LR: Well we're going to be [doing] Duke Pearson's music and Sonny Clark's and Kenny Drew's, focusing on their compositions and maybe even some songs that are not their personal compositions, but they're very much tied into. You know Duke wrote things like "Jeanine and "Cristo Redentor, and he did a lot of stuff with Donald Byrd. Kenny Drew—he's on a lot of important dates, and Sonny Clark, he wrote some really, really nice music, some we're going to be focusing on their compositions primarily.

AAJ: Who will be doing the arrangements?

LR: Well it's a combination of myself and the guys in the band, Doug and myself primarily.

AAJ: It's an interesting frontline with violin and saxophone, especially since Doug is so versatile.

LR: And the thing is that I had always, being a violinist myself early on, I always had a thing for the violin and when I got a chance to play with people like Joe Venuti and Stephane Grappelli, Joe Kennedy, Jr. and Ray Nance, oh man! When I was coming up as a violin player early on, I was never introduced to Eddie South and a lot of those guys. My whole introduction to playing the bass came when I went to a Jazz At The Philharmonic concert and I heard Ray Brown with Herb Ellis and Oscar Peterson's trio, and Ella Fitzgerald was singing with them, and man they were just stomping down so hard I said, "Now I know what instrument I want to play as far as jazz is concerned.

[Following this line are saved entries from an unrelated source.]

Lemma real_snoc_inv t ds c : real t (ds ++ [c]) → alldir t ds ∧ plain c.
Proof.
  intros (Hp & Hd & _). apply Forall_app in Hp as [Hp Hc]. split; [|by inversion Hc].
  split; [done|]. intros ps Hps. apply Hd; [by apply prefix_app_r|]. intros ->.
  destruct Hps as [k Hk]. apply (f_equal length) in Hk. rewrite !length_app in Hk. simpl in Hk. lia.
Qed.

Lemma alldir_tail t dn : alldir t (reverse dn) → alldir t (reverse (tail dn)).
Proof.
  destruct dn as [|c dn]; [done|]. cbn [tail]. rewrite reverse_cons. apply alldir_app_l.
Qed.

Lemma Split_noslash s : noslash (Split s "/").
Proof.
  unfold noslash, Split. apply Forall_fmap. eapply Forall_impl; [apply (split_chars_nosep "/")|].
  intros l Hl. cbn. apply contains_byte_false. by rewrite chars_of_chars.
Qed.

(** Whatever links the walk followed, it ends on a real path. *)
Lemma walk_real t links dn todo p :
  alldir t (reverse dn) → noslash todo → walk t links dn todo = Ret p → real t p.
Proof.
  revert dn todo. induction links as [links IHl] using lt_wf_ind. intros dn todo.
  revert dn. induction todo as [|c rest IH]; intros dn Hd Hn.
  { destruct links; cbn; intros [= <-]; by apply alldir_real. }
  apply Forall_cons in Hn as [Hc Hn].
  assert (∀ r, (if bool_decide (c = "") || bool_decide (c = ".") then walk t links dn rest
    else if bool_decide (c = "..") then walk t links (tail dn) rest
    else match node_at t (reverse (c :: dn)) with
      | None => Err ErrNotExist
      | Some Dir => walk t links (c :: dn) rest
      | Some (File _) => if bool_decide (rest = []) then Ret (reverse (c :: dn)) else Err ErrNotDir
      | Some (Symlink target) => match links with
          | O => Err ErrLoop
          | S links => walk t links (if IsAbs target then [] else dn) (Split target "/" ++ rest) end
      end) = r → r = Ret p → real t p) as H.
  { intros r <-. destruct (bool_decide (c = "") || bool_decide (c = ".")) eqn:H1; [by apply IH|].
    apply orb_false_iff in H1 as [H1 H1']. apply bool_decide_eq_false in H1, H1'.
    case_bool_decide as H2; [apply IH; [by apply alldir_tail|done]|].
    assert (plain c) as Hpc by done.
    destruct (node_at t (reverse (c :: dn))) as [[|x|target]|] eqn:Hnode; [| | |done].
    - apply IH; [|done]. rewrite reverse_cons in *. by apply alldir_snoc.
    - case_bool_decide; [|done]. intros [= <-]. rewrite reverse_cons in *. by eapply real_snoc.
    - destruct links as [|links]; [done|]. apply IHl; [lia| |].
      + destruct (IsAbs target); [apply alldir_nil|done].
      + apply Forall_app. split; [apply Split_noslash|done]. }
  destruct links; intros Hw; by eapply H.
Qed.
(* ===== verification/Channels.v ===== *)
(** * Package [session]: channels served at the same time

    [HandleNewChannels] of [internal/proxyd/session/proxy.go]: every channel a
    client opens is proxied on a goroutine of its own, and the channels of all
    the connections the server is serving share the recording store.  A
    goroutine is the code of [handleChannel] cut where it waits for a peer; a
    schedule is any sequence of receipts of new channels and of steps of
    goroutines.  [Channel] says what one [handleChannel] does alone; here is
    what survives the others. *)

From Stdlib Require Import ZArith Lia Ascii.
From stdpp Require Import prelude strings gmap list.
From S2P Require Import Prelude GoStrings GoTime Json GoCalendar GoOs Recording Rbac GoSsh AuditLog Channel.

Local Open Scope Z_scope.

(** A channel a client opens, with the proxier of its connection and what its
    peers answer. *)
Definition channel (S : Type) : Type := Proxier S * NewChannel * chan_env.

(** What the goroutine of a channel has left to do. *)
Inductive goroutine (S : Type) :=
  | Begin
  | Accepting
  | Accepted
  | Piping (pf : option portForwardAuditor) (rc : option (channelRecorder S)) (bytesIn bytesOut : Z)
      (todo : list pipe_event)
  | Closing (rc : option (channelRecorder S))
  | Done.
Definition proxier_of {S} (c : channel S) : Proxier S := c.1.1.
Arguments Begin {S}. Arguments Accepting {S}. Arguments Accepted {S}.
Arguments Piping {S}. Arguments Closing {S}. Arguments Done {S}.

Definition is_done {S} (g : goroutine S) : bool := match g with Done => true | _ => false end.
(* ===== verification/SshServing.v ===== *)
(** * Package [ssh]: the server with all its connections

    [ListenAndServe] and [handleConn] of [internal/proxyd/ssh/server.go] when
    many clients are connected at once.  Every connection is a goroutine that
    steps through [handleConn] (the handshake, the signer and the dial, the
    channels of [Channels] each on a goroutine of its own, the deferred closes);
    all of them share the recording store and one audit stream; the accept loop
    and the goroutine that closes the listener step along with them.  [SshServer]
    says what one connection does by itself; here is what holds of the server
    under every schedule. *)

From Stdlib Require Import ZArith Lia Ascii.
From stdpp Require Import prelude strings gmap list.
From S2P Require Import Prelude GoStrings GoTime Json GoCalendar GoOs Recording NetAddr Rbac GoSsh Revcheck Routing Target AuditLog Channel Channels SshServer.

Local Open Scope Z_scope.

(** ** The goroutines *)
Section Server.
Context {W : SshWire} {S : Type} `{CastSink S}.
Context (HandshakeTimeout : Z) (RecordingSink : option S).

(** Where [handleConn] is: in the handshake; opened, before the signer and the
    dial; proxying, with the channels not yet received and those running; in the
    deferred calls; returned; or panicked, its deferred calls made. *)
Inductive phase :=
  | Handshaking
  | Dialing (perms : Permissions)
  | Proxying (perms : Permissions) (inbox : list (channel S)) (running : list (channel S * goroutine S))
  | Finishing (perms : Permissions)
  | Ended
  | Panicked.
Definition is_ended (ph : phase) : bool := match ph with Ended => true | _ => false end.
Definition is_panicked (ph : phase) : bool := match ph with Panicked => true | _ => false end.

(** The deferred calls of [handleConn] once the session is opened. *)
Definition deferred (env : conn_env) (perms : Permissions) : list conn_event :=
  [Appended (emit (session_events env perms) (d_closed env) ActionSessionClosed "" []); SshClosed; ConnClosed].

(** [handleConn] goes on, or one of the goroutines of its channels does.  A step
    reaches to the next access to what connections share, the store and the audit
    stream; what a connection does to its own sockets in between (deadlines,
    the rejection of its channels) is in the step of the access next to it. *)
Inductive session_move := Advance | Chan (m : move).
(* ===== verification/SshAlone.v ===== *)
(** * Package [ssh]: one connection by itself

    [SshServer.handleConn] says in one function what a connection does under a
    schedule of its channels; [SshServing.session_step] is the same handler as a
    goroutine among others.  Here the two are the same: the complete runs of the
    goroutine, with the store to itself, are the results of the function. *)

From Stdlib Require Import ZArith Lia Ascii.
From stdpp Require Import prelude strings gmap list.
From S2P Require Import Prelude GoStrings GoTime Json GoCalendar GoOs Recording NetAddr Rbac GoSsh Revcheck Routing Target AuditLog Channel Channels SshServer SshServing.

Local Open Scope Z_scope.

Section Alone.
Context {W : SshWire} {S : Type} `{CastSink S}.
Context (timeout : Z) (sink : option S).
Implicit Types (env : conn_env) (ph : phase (S := S)) (t : fs) (st : conn_state S).

(** The connection stepping with no other in between. *)
Fixpoint session_run env ph t (ms : list session_move) : option (phase (S := S) * fs * list conn_event) :=
  match ms with
  | [] => Some (ph, t, [])
  | m :: ms =>
      match session_step timeout sink env ph t m with
      | None => None
      | Some (ph', t', a) =>
          match session_run env ph' t' ms with
          | None => None
          | Some (ph'', t'', b) => Some (ph'', t'', a ++ b)
          end
      end
  end.

Definition with_schedule (ms : list move) env : conn_env :=
  {| remote := remote env; handshake := handshake env; conn_uuid := conn_uuid env; signer := signer env;
     dial := dial env; channels := channels env; schedule := ms; d_start := d_start env;
     d_opened := d_opened env; d_rejected := d_rejected env; d_closed := d_closed env |}.

Definition over ph : bool := is_ended ph || is_panicked ph.
Definition proxying perms st : phase (S := S) := Proxying perms (cs_inbox st) (cs_running st).

Lemma session_run_app env ph t ms ph1 t1 a ms' :
  session_run env ph t ms = Some (ph1, t1, a) →
  session_run env ph t (ms ++ ms') =
    match session_run env ph1 t1 ms' with Some (ph2, t2, b) => Some (ph2, t2, a ++ b) | None => None end.
Proof.
  revert ph t a. induction ms as [|m ms IH]; intros ph t a; cbn [session_run app].
  - intros [= -> -> <-]. by destruct (session_run env ph1 t1 ms') as [[[??]?]|].
  - destruct (session_step timeout sink env ph t m) as [[[ph0 t0] a0]|]; [|done].
    destruct (session_run env ph0 t0 ms) as [[[ph2 t2] b]|] eqn:Hr; [|done]. intros [= -> -> <-].
    rewrite (IH _ _ _ Hr). destruct (session_run env ph1 t1 ms') as [[[??]?]|]; [|done].
    by rewrite (assoc_L (++)).
Qed.

Lemma session_run_over env ph t ms r : over ph = true → session_run env ph t ms = Some r → ms = [] ∧ r = (ph, t, []).
Proof. destruct ms as [|m ms]; [by intros _ [= <-]|]. by destruct ph, m. Qed.

(** A step of a channel is one of [HandleNewChannels]. *)
Lemma channel_step env perms st m :
  match session_step timeout sink env (proxying perms st) (cs_fs st) (Chan m) with
  | None => conn_step st m = st
  | Some (ph, t, a) => ph = proxying perms (conn_step st m) ∧ t = cs_fs (conn_step st m) ∧
      ∃ acts, cs_trace (conn_step st m) = cs_trace st ++ acts ∧ a = uncurry ChannelAction <$> acts
  end.
Proof.
  unfold proxying. destruct m as [|i]; cbn [session_step conn_step].
  - destruct (cs_inbox st) as [|c rest]; [done|]. do 2 (split; [done|]). exists []. by rewrite app_nil_r.
  - destruct (cs_running st !! i) as [[c g]|]; [|done].
    destruct (goroutine_step c g (cs_fs st)) as [[[g' t'] a]|]; [|done]. do 2 (split; [done|]).
    eexists. split; [reflexivity|]. by rewrite <-list_fmap_compose.
Qed.

Lemma channels_run env perms st ms :
  ∃ ms' acts, session_run env (proxying perms st) (cs_fs st) (Chan <$> ms') =
    Some (proxying perms (conn_run ms st), cs_fs (conn_run ms st), uncurry ChannelAction <$> acts) ∧
    cs_trace (conn_run ms st) = cs_trace st ++ acts.
Proof.
  revert st. induction ms as [|m ms IH]; intros st; [exists [], []; by rewrite app_nil_r|].
  change (conn_run (m :: ms) st) with (conn_run ms (conn_step st m)).
  destruct (IH (conn_step st m)) as (ms' & acts & Hr & Ht).
  pose proof (channel_step env perms st m) as Hs.
  destruct (session_step timeout sink env (proxying perms st) (cs_fs st) (Chan m)) as [[[ph t] a]|] eqn:Hstep.
  - destruct Hs as (-> & -> & acts0 & Ht0 & ->). exists (m :: ms'), (acts0 ++ acts).
    rewrite fmap_cons. cbn [session_run]. rewrite Hstep, Hr, fmap_app. split; [done|]. by rewrite Ht, Ht0, (assoc_L (++)).
  - rewrite Hs in *. by exists ms', acts.
Qed.

(** Once [HandleNewChannels] can return, the deferred calls are what is left. *)
Lemma proxying_returns env perms st t :
  returned st → session_run env (proxying perms st) t [Advance; Advance] =
    Some (Ended, t, TargetClosed :: deferred env perms).
Proof.
  intros [Hin Hrun]. unfold proxying. rewrite Hin. cbn [session_run session_step].
  assert (forallb (λ cg, is_done cg.2) (cs_running st) = true) as ->; [|done].
  apply forallb_forall. intros [c g] Hcg%list_elem_of_In. rewrite Forall_forall in Hrun.
  specialize (Hrun _ Hcg). cbn in *. by rewrite Hrun.
Qed.

Lemma proxying_run_inv env perms st ms ph t a :
  session_run env (proxying perms st) (cs_fs st) ms = Some (ph, t, a) → over ph = true →
  ∃ sched acts, returned (conn_run sched st) ∧ ph = Ended ∧ t = cs_fs (conn_run sched st) ∧
    cs_trace (conn_run sched st) = cs_trace st ++ acts ∧
    a = (uncurry ChannelAction <$> acts) ++ TargetClosed :: deferred env perms.
Proof.
  revert st a. induction ms as [|[|m] ms IH]; intros st a; cbn [session_run]; [by intros [= <- _ _]| |].
  - unfold proxying. cbn [session_step]. destruct (cs_inbox st) as [|? ?] eqn:Hin; [|done].
    destruct (forallb _ _) eqn:Hall; [|done]. destruct ms as [|[|m] ms]; [by intros [= <- _ _]| |done].
    cbn [session_run session_step]. destruct (session_run env Ended (cs_fs st) ms) as [[[??]?]|] eqn:Hr; [|done].
    apply session_run_over in Hr as [-> [= -> -> ->]]; [|done]. intros [= <- <- <-] _. exists [], [].
    split; [|by rewrite app_nil_r]. split; [done|]. apply Forall_forall. intros [c g] Hcg.
    rewrite forallb_forall in Hall. specialize (Hall (c, g) (proj1 (list_elem_of_In _ _) Hcg)). by destruct g.
  - pose proof (channel_step env perms st m) as Hs.
    destruct (session_step timeout sink env (proxying perms st) (cs_fs st) (Chan m)) as [[[ph0 t0] a0]|]; [|done].
    destruct Hs as (-> & -> & acts0 & Ht0 & ->).
    destruct (session_run env _ _ ms) as [[[ph1 t1] a1]|] eqn:Hr; [|done]. intros [= -> -> <-] Hover.
    destruct (IH _ _ Hr Hover) as (sched & acts & Hret & -> & -> & Ht & ->). exists (m :: sched), (acts0 ++ acts).
    split; [done|]. do 2 (split; [done|]). split; [|by rewrite fmap_app, (assoc_L (++))].
    change (conn_run (m :: sched) st) with (conn_run sched (conn_step st m)). by rewrite Ht, Ht0, (assoc_L (++)).
Qed.

(** A schedule that runs everything leaves nothing to drain. *)
Lemma HandleNewChannels_returned p chans ms t :
  returned (conn_run ms (conn_start (of_conn p chans) t)) →
  HandleNewChannels p chans ms t =
    (cs_fs (conn_run ms (conn_start (of_conn p chans) t)), cs_trace (conn_run ms (conn_start (of_conn p chans) t))).
Proof.
  unfold HandleNewChannels. set (st := conn_run ms _). intros [Hin Hrun].
  assert (∀ n, conn_drain n st = st) as ->; [|done]. intros [|n]; [done|]. cbn [conn_drain].
  replace (next_move st) with (None (A := move)); [done|]. unfold next_move. rewrite Hin.
  destruct (list_find _ (cs_running st)) as [[i [c g]]|] eqn:Hf; [|done].
  apply list_find_Some in Hf as (Hi & Hg & _). rewrite Forall_lookup in Hrun. specialize (Hrun _ _ Hi).
  cbn in *. by subst g.
Qed.

(** What a proxied session does between the dial and the deferred calls. *)
Definition proxied perms env t sched : conn_state S :=
  conn_run sched (conn_start (of_conn (session_proxier sink env perms) (accepted (channels env))) t).

Lemma dialing_serves env perms t sched :
  ∃ ms ph, over ph = true ∧
    session_run env (Dialing perms) t ms =
      Some (ph, (serve_session sink (with_schedule sched env) perms t).1,
            (serve_session sink (with_schedule sched env) perms t).2 ++ deferred env perms).
Proof.
  unfold serve_session. cbn [with_schedule signer dial channels schedule d_rejected].
  destruct (signer env) as [sig|e|] eqn:Hsig; [destruct (dial env) as [cl|e|] eqn:Hd|..].
  2,4: exists [Advance; Advance], Ended; split; [done|]; cbn [session_run session_step]; rewrite Hsig, ?Hd;
    cbn [fst snd]; by rewrite ?app_nil_r.
  2,3: exists [Advance], Panicked; split; [done|]; cbn [session_run session_step]; rewrite Hsig, ?Hd; done.
  change (session_proxier sink (with_schedule sched env) perms) with (session_proxier sink env perms).
  destruct (HandleNewChannels_run (session_proxier sink env perms) (accepted (channels env)) sched t) as (sched' & Hh & Hret).
  rewrite Hh. fold (proxied perms env t (sched ++ sched')) in *. cbn [fst snd].
  destruct (channels_run env perms (conn_start (of_conn (session_proxier sink env perms) (accepted (channels env))) t)
    (sched ++ sched')) as (ms & acts & Hr & Ht).
  fold (proxied perms env t (sched ++ sched')) in *. cbn [cs_trace conn_start app] in Ht.
  exists (Advance :: (Chan <$> ms) ++ [Advance; Advance]), Ended. split; [done|].
  cbn [session_run session_step]. rewrite Hsig, Hd.
  change (Proxying perms (of_conn (session_proxier sink env perms) (accepted (channels env))) [])
    with (proxying perms (conn_start (of_conn (session_proxier sink env perms) (accepted (channels env))) t)).
  cbn [cs_fs conn_start] in Hr. rewrite (session_run_app _ _ _ _ _ _ _ [Advance; Advance] Hr).
  rewrite proxying_returns by done. rewrite Ht. cbn [fst snd app]. by rewrite <-(assoc_L (++)).
Qed.

Lemma dialing_run_inv env perms t ms ph t' a :
  session_run env (Dialing perms) t ms = Some (ph, t', a) → over ph = true →
  ∃ sched mid, serve_session sink (with_schedule sched env) perms t = (t', mid) ∧ a = mid ++ deferred env perms.
Proof.
  intros Hr Hover. destruct ms as [|[|m] ms]; [by injection Hr as <- _ _| |done]. cbn [session_run session_step] in Hr.
  unfold serve_session. cbn [with_schedule signer dial channels schedule d_rejected].
  assert (∀ (mid : list conn_event) t0, match session_run env (Finishing perms) t0 ms with
    | Some (ph'', t'', b) => Some (ph'', t'', mid ++ b) | None => None end = Some (ph, t', a) →
    t' = t0 ∧ a = mid ++ deferred env perms) as Hfin.
  { intros mid t0 Hr0. destruct ms as [|[|m] ms]; [by injection Hr0 as <- _ _| |done].
    cbn [session_run session_step] in Hr0. destruct (session_run env Ended t0 ms) as [[[??]?]|] eqn:Hr1; [|done].
    apply session_run_over in Hr1 as [-> [= -> -> ->]]; [|done]. rewrite app_nil_r in Hr0. by injection Hr0 as <- <- <-. }
  assert (∀ (mid : list conn_event) t0, match session_run env Panicked t0 ms with
    | Some (ph'', t'', b) => Some (ph'', t'', (mid ++ deferred env perms) ++ b) | None => None end = Some (ph, t', a) →
    t' = t0 ∧ a = mid ++ deferred env perms) as Hpan.
  { intros mid t0 Hr0. destruct (session_run env Panicked t0 ms) as [[[??]?]|] eqn:Hr1; [|done].
    apply session_run_over in Hr1 as [-> [= -> -> ->]]; [|done]. rewrite app_nil_r in Hr0. by injection Hr0 as <- <- <-. }
  destruct (signer env) as [sig|e|]; [destruct (dial env) as [cl|e|]|..].
  2,4: destruct (Hfin _ _ Hr) as [-> ->]; exists []; by eexists.
  2,3: destruct (Hpan [AskedSigner _] _ Hr) as [-> ->]; exists []; by eexists.
  set (p := session_proxier sink env perms) in *. set (st := conn_start (of_conn p (accepted (channels env))) t).
  change (Proxying perms (of_conn p (accepted (channels env))) []) with (proxying perms st) in Hr.
  change (session_run env (proxying perms st) t ms) with (session_run env (proxying perms st) (cs_fs st) ms) in Hr.
  destruct (session_run env (proxying perms st) (cs_fs st) ms) as [[[ph1 t1] b]|] eqn:Hr1; [|done]. injection Hr as -> -> <-.
  destruct (proxying_run_inv _ _ _ _ _ _ _ Hr1 Hover) as (sched & acts & Hret & _ & -> & Ht & ->).
  exists sched. change (session_proxier sink (with_schedule sched env) perms) with p.
  rewrite HandleNewChannels_returned by done. eexists. split; [reflexivity|].
  fold st. rewrite Ht. cbn. by rewrite <-(assoc_L (++)).
Qed.
End Alone.

(** ** Properties *)
Section AloneProperties.
Context {W : SshWire} {S : Type} `{CastSink S}.
Context (timeout : Z) (sink : option S).

End AloneProperties.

Because I was hearing it in my household. My mother's youngest brother was a bebop fan, and then Freddie Hubbard's brother and I—that's when I became aware of Oscar Pettiford and Charlie Mingus and Curly Russell and on and on, and George Morrow with Max Roach. That's another loss because Max was just, oh man, he was just something else. The experience that I had with him was just tremendous. And it's that kind of stuff when people talk about, "Well I have my graduate degree in jazz studies. I say, yeah, but I feel like I have a double doctorate because I had the chance to play with the Max Roach's, the Philly Joe's and the Roy Haynes' and on and on an on. And Thelonious Monk. You can't even explain to people what that's like and what you learned from them.

AAJ: Well the good thing is that you've been able to impart some of that experience to your students, so at least they've been touched by it peripherally.